Until I saw Doctor Anonymous! I said to myself, I don't want to be like him, hounded and all. I feel sorry for him that he is Anonymous no more. Me don't want that, I want to remain anonymous for the longest possible time :)

Monday, February 05, 2007

Lung Cancer with Brain Mets

Its going to be a hard case, this one. I have doubts that the patient and his wife are really going to realize the importance of doing things the natural way. I fear that I might not be able to help them since the patient is still in a state of denial, while the wife is leaning towards chemotherapy. But after the 10 sessions of radiotherapy and the lost hair, isn't it enough to show the wife that her husband might not be able to withstand chemotherapy.
I saw using the SCIO that he's in a lot of stress, not only because of the cancer but more because of the financial difficulties now and waht lies ahead, with the chemotherapy drugs which will cost more than 100,000 for them ($2000) each session.
I hope I can help them at least for the time being.

Saturday, February 03, 2007

Genes and then some

I have seen a lot of my patients who have done chemotherapy, radiotherapy or both. But almost all of them somehow will ultimately fail or failed to finish the course because of poor tolerance to the side effects or tumor doesn't respond or even becomes bigger.
Recently, more and more research have come out about the importance of doing genetic profiling of the tumor to get an overall picture of the prognosis as well as which chemotherapeutic agents willl be effective.

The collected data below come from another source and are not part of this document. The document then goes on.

Lemma get_optimized_fts_validates_first_witness :
  (∃ msg,
     (@get_optimized_fts (example (answers ok_response)) example_intersection
        example_rates_without_B None None None with_token).1
     = inl (AssertionError msg)
     ∧ posts (@get_optimized_fts (example (answers ok_response)) example_intersection
                example_rates_without_B None None None with_token).2
       = [])
  ∧ (∃ msg,
       (@get_optimized_fts (example (answers ok_response)) example_intersection
          example_rates_short_B None None None with_token).1
       = inl (AssertionError msg)
       ∧ posts (@get_optimized_fts (example (answers ok_response)) example_intersection
                  example_rates_short_B None None None with_token).2
         = []).
Proof.
  split.
  - apply (@get_optimized_fts_validates_first (example (answers ok_response))).
    apply Exists_cons_tl, Exists_cons_hd. left. reflexivity.
  - apply (@get_optimized_fts_validates_first (example (answers ok_response))).
    apply Exists_cons_tl, Exists_cons_hd. right. exists [PyInt 150].
    split; [reflexivity | discriminate].
Defined.

(** The message names the signal group without arrival rates. *)
Example get_optimized_fts_without_B :
  @get_optimized_fts (example (answers ok_response)) example_intersection
    example_rates_without_B None None None with_token
  = (inl (AssertionError "arrival rate(s) must be specified for signalgroup B"),
     with_token).
Proof. reflexivity. Qed.

(** C3, as stated, fails on the scenario of two signal groups: the body of
    the one request has fields other than the five of the claim. *)
Lemma get_optimized_fts_posts_other_fields :
  ¬ ∃ request,
      posts (@get_optimized_fts (example (answers ok_response)) example_intersection
               example_arrival_rates None None None with_token).2
      = [request]
      ∧ ∀ k, k ∈ fields (json_dict request)
             ↔ k ∈ ["intersection"; "arrival_rates"; "min_period_duration";
                    "max_period_duration"; "objective"].
Proof.
  intros (request & Hposts & Hfields).
  vm_compute in Hposts. injection Hposts as <-.
  assert (Hin : "version" ∈ ["intersection"; "arrival_rates"; "min_period_duration";
                             "max_period_duration"; "objective"]).
  { apply Hfields. cbn. do 5 apply list_elem_of_further. apply list_elem_of_here. }
  apply list_elem_of_In in Hin. cbn in Hin.
  repeat (destruct Hin as [Hin | Hin]; [discriminate Hin |]). exact Hin.
Qed.

Lemma get_optimized_fts_posts_once_witness :
  ∃ request,
    posts (@get_optimized_fts (example (answers ok_response)) example_intersection
             example_arrival_rates None None None with_token).2
    = [] ++ [request]
    ∧ fields (json_dict request)
      = ["intersection"; "arrival_rates"; "min_period_duration"; "max_period_duration";
         "objective"; "version"; "request_id"].
Proof.
  destruct (@get_optimized_fts_posts_once (example (answers ok_response))
              example_intersection example_arrival_rates None None None with_token "token")
    as (request & Hposts & _ & _ & Hfields & _).
  - example_rates_valid.
  - reflexivity.
  - exists request. split; assumption.
Defined.

Lemma connection_error_is_reported_witness :
  (@get_optimized_fts (example unreachable) example_intersection example_arrival_rates
     None None None with_token).1
  = inl (UnkownCloudException
           (Some "Connection with swift mobility cloud api could not be established"))
  ∧ (@get_phase_diagram (example unreachable) example_intersection example_schedule
       with_token).1
    = inl (UnkownCloudException
             (Some "Connection with swift mobility cloud api could not be established")).
Proof.
  destruct (@connection_error_is_reported (example unreachable)) as [Hfts Hpd]. split.
  - apply (Hfts example_intersection example_arrival_rates None None None with_token "token").
    + example_rates_valid.
    + reflexivity.
    + reflexivity.
  - apply (Hpd example_intersection example_schedule with_token "token"
             (greenyellow_intervals example_schedule) (period example_schedule));
      reflexivity.
Defined.

Lemma get_optimized_fts_result_witness :
  (@get_optimized_fts (example (answers ok_response)) example_intersection
     example_arrival_rates None None (Some min_delay) with_token).1
  = inr (example_schedule, example_phase_diagram, JNum (PyFloat 12.5))
  ∧ ∃ e,
      @check_status_code (example (answers payment_required)) payment_required = inl e
      ∧ (@get_optimized_fts (example (answers payment_required)) example_intersection
           example_arrival_rates None None (Some min_delay) with_token).1
        = inl e.
Proof.
  split.
  - destruct (@get_optimized_fts_result (example (answers ok_response))
                example_intersection example_arrival_rates None None (Some min_delay)
                with_token "token" ok_response) as [H200 _].
    + example_rates_valid.
    + reflexivity.
    + reflexivity.
    + apply (H200 eq_refl example_output (example_schedule_to_json example_schedule)
               example_phase_diagram); reflexivity.
  - destruct (@get_optimized_fts_result (example (answers payment_required))
                example_intersection example_arrival_rates None None (Some min_delay)
                with_token "token" payment_required) as [_ Hother].
    + example_rates_valid.
    + reflexivity.
    + reflexivity.
    + apply Hother. discriminate.
Defined.

Lemma get_phase_diagram_contract_witness :
  ∃ request,
    posts (@get_phase_diagram (example (answers ok_response)) example_intersection
             example_schedule with_token).2
    = [] ++ [request]
    ∧ fields (json_dict request) = ["intersection"; "greenyellow_intervals"; "period"]
    ∧ (@get_phase_diagram (example (answers ok_response)) example_intersection
         example_schedule with_token).1
      = inr example_phase_diagram.
Proof.
  destruct (@get_phase_diagram_contract (example (answers ok_response))
              example_intersection example_schedule with_token "token"
              (greenyellow_intervals example_schedule) (period example_schedule))
    as (request & Hposts & _ & Hbody & _ & Hresult); try reflexivity.
  exists request. split; [exact Hposts |]. split.
  - rewrite Hbody. reflexivity.
  - apply (Hresult ok_response example_output example_phase_diagram); reflexivity.
Defined.

Lemma get_optimized_fts_defaults_witness :
  ∃ request,
    posts (@get_optimized_fts (example (answers ok_response)) example_intersection
             example_arrival_rates None None None with_token).2
    = [request]
    ∧ getitem (json_dict request) "min_period_duration" = inr (JNum (PyFloat 0.0))
    ∧ getitem (json_dict request) "max_period_duration" = inr (JNum (PyInt 180))
    ∧ getitem (json_dict request) "objective" = inr (JStr "min_delay").
Proof.
  destruct (@get_optimized_fts_defaults (example (answers ok_response))
              example_intersection example_arrival_rates) as (_ & _ & _ & Hposts).
  eexists. split.
  - apply (Hposts with_token "token"); [example_rates_valid | reflexivity].
  - repeat split.
Defined.

(** The class method on the example deployment: the decorator stores the
    token, the body posts and decodes the answer. *)
Example SwiftMobilityCloudApi_get_optimized_fts_example :
  (@SwiftMobilityCloudApi_get_optimized_fts (example (answers ok_response))
     example_intersection example_arrival_rates None None None
     {| _authentication_token := None; posts := [] |}).1
  = inr (example_schedule, example_phase_diagram, JNum (PyFloat 12.5)).
Proof. reflexivity. Qed.

(** Without the decorator no token is stored and the header cannot be
    formatted. *)
Example get_optimized_fts_without_token :
  @get_optimized_fts (example (answers ok_response)) example_intersection
    example_arrival_rates None None None {| _authentication_token := None; posts := [] |}
  = (inl TypeError, {| _authentication_token := None; posts := [] |}).
Proof. reflexivity. Qed.

(** A schedule that is posted and echoed by the service decodes to itself. *)
Example example_schedule_round_trip :
  example_schedule_from_json (example_schedule_to_json example_schedule)
  = inr example_schedule.
Proof. reflexivity. Qed.

(** ** Further properties of the operations *)

Section Paths.
Context {collaborators : Collaborators}.

Lemma has_or_lacks_arrival_rates arrival_rates (signalgroup : SignalGroup TrafficLight) :
  has_arrival_rates arrival_rates signalgroup
  ∨ lacks_arrival_rates arrival_rates signalgroup.
Proof.
  unfold has_arrival_rates, lacks_arrival_rates.
  destruct (id_to_arrival_rates arrival_rates !! id signalgroup) as [rates |];
    [| right; left; reflexivity].
  destruct (decide (length rates = length (traffic_lights signalgroup))).
  - left. eauto.
  - right. right. eauto.
Qed.

Lemma has_not_lacks_arrival_rates arrival_rates (signalgroup : SignalGroup TrafficLight) :
  has_arrival_rates arrival_rates signalgroup →
  ¬ lacks_arrival_rates arrival_rates signalgroup.
Proof.
  intros (rates & Hrates & Hlen) [Habsent | (rates' & Hrates' & Hlen')]; congruence.
Qed.

Lemma all_have_or_one_lacks arrival_rates (todo : list (SignalGroup TrafficLight)) :
  Forall (has_arrival_rates arrival_rates) todo
  ∨ Exists (lacks_arrival_rates arrival_rates) todo.
Proof.
  induction todo as [| signalgroup rest [IH | IH]].
  - left. constructor.
  - destruct (has_or_lacks_arrival_rates arrival_rates signalgroup).
    + left. constructor; assumption.
    + right. apply Exists_cons_hd. assumption.
  - right. apply Exists_cons_tl. assumption.
Qed.

Lemma for_signalgroup_assert_inr todo arrival_rates :
  for_signalgroup_assert todo arrival_rates = inr () →
  Forall (has_arrival_rates arrival_rates) todo.
Proof.
  intros Hok. destruct (all_have_or_one_lacks arrival_rates todo) as [? | Hbad]; [assumption |].
  destruct (for_signalgroup_assert_fails _ _ Hbad) as [msg Hmsg]. congruence.
Qed.

Lemma getitem_raises j key e :
  getitem j key = inl e → e = KeyError key ∨ e = TypeError.
Proof.
  destruct j; cbn; try (intros [= <-]; right; reflexivity).
  destruct (dict_get d key); [discriminate |]. intros [= <-]. left. reflexivity.
Qed.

I wish that we here in the Philippines, will adopt that and spare patients from trial and error. Though I know that this will be unlikely in the near future since, all medical expenses will be paid by the patients.

Sad to say, our medical insurance in the Philippines, deliberately or not, excluded cancer for coverage and left people to spend a preposterous amount on chemotherapy. And adding insult would be that chemotherapy drug or drugs will eventually go to waste since the patients will not finish a course. Leaving the patient in pain, frustration and disgust to their fate.

Thursday, February 01, 2007


I can't seem to sleep these past few days. I keep thinking of my past and present patients who I am and have taken care of. It seems that I am rationalizing things that are already been done or things that were inevitable.

Weird, maybe my subconscious is tryng to tell me something!!! I have to know what is it soon, or I go crazy. I can't stop thinking especially of a new patient with lung cancer with metastasis to the brain, that is going to be a bit more difficult. I hope I can help him fast!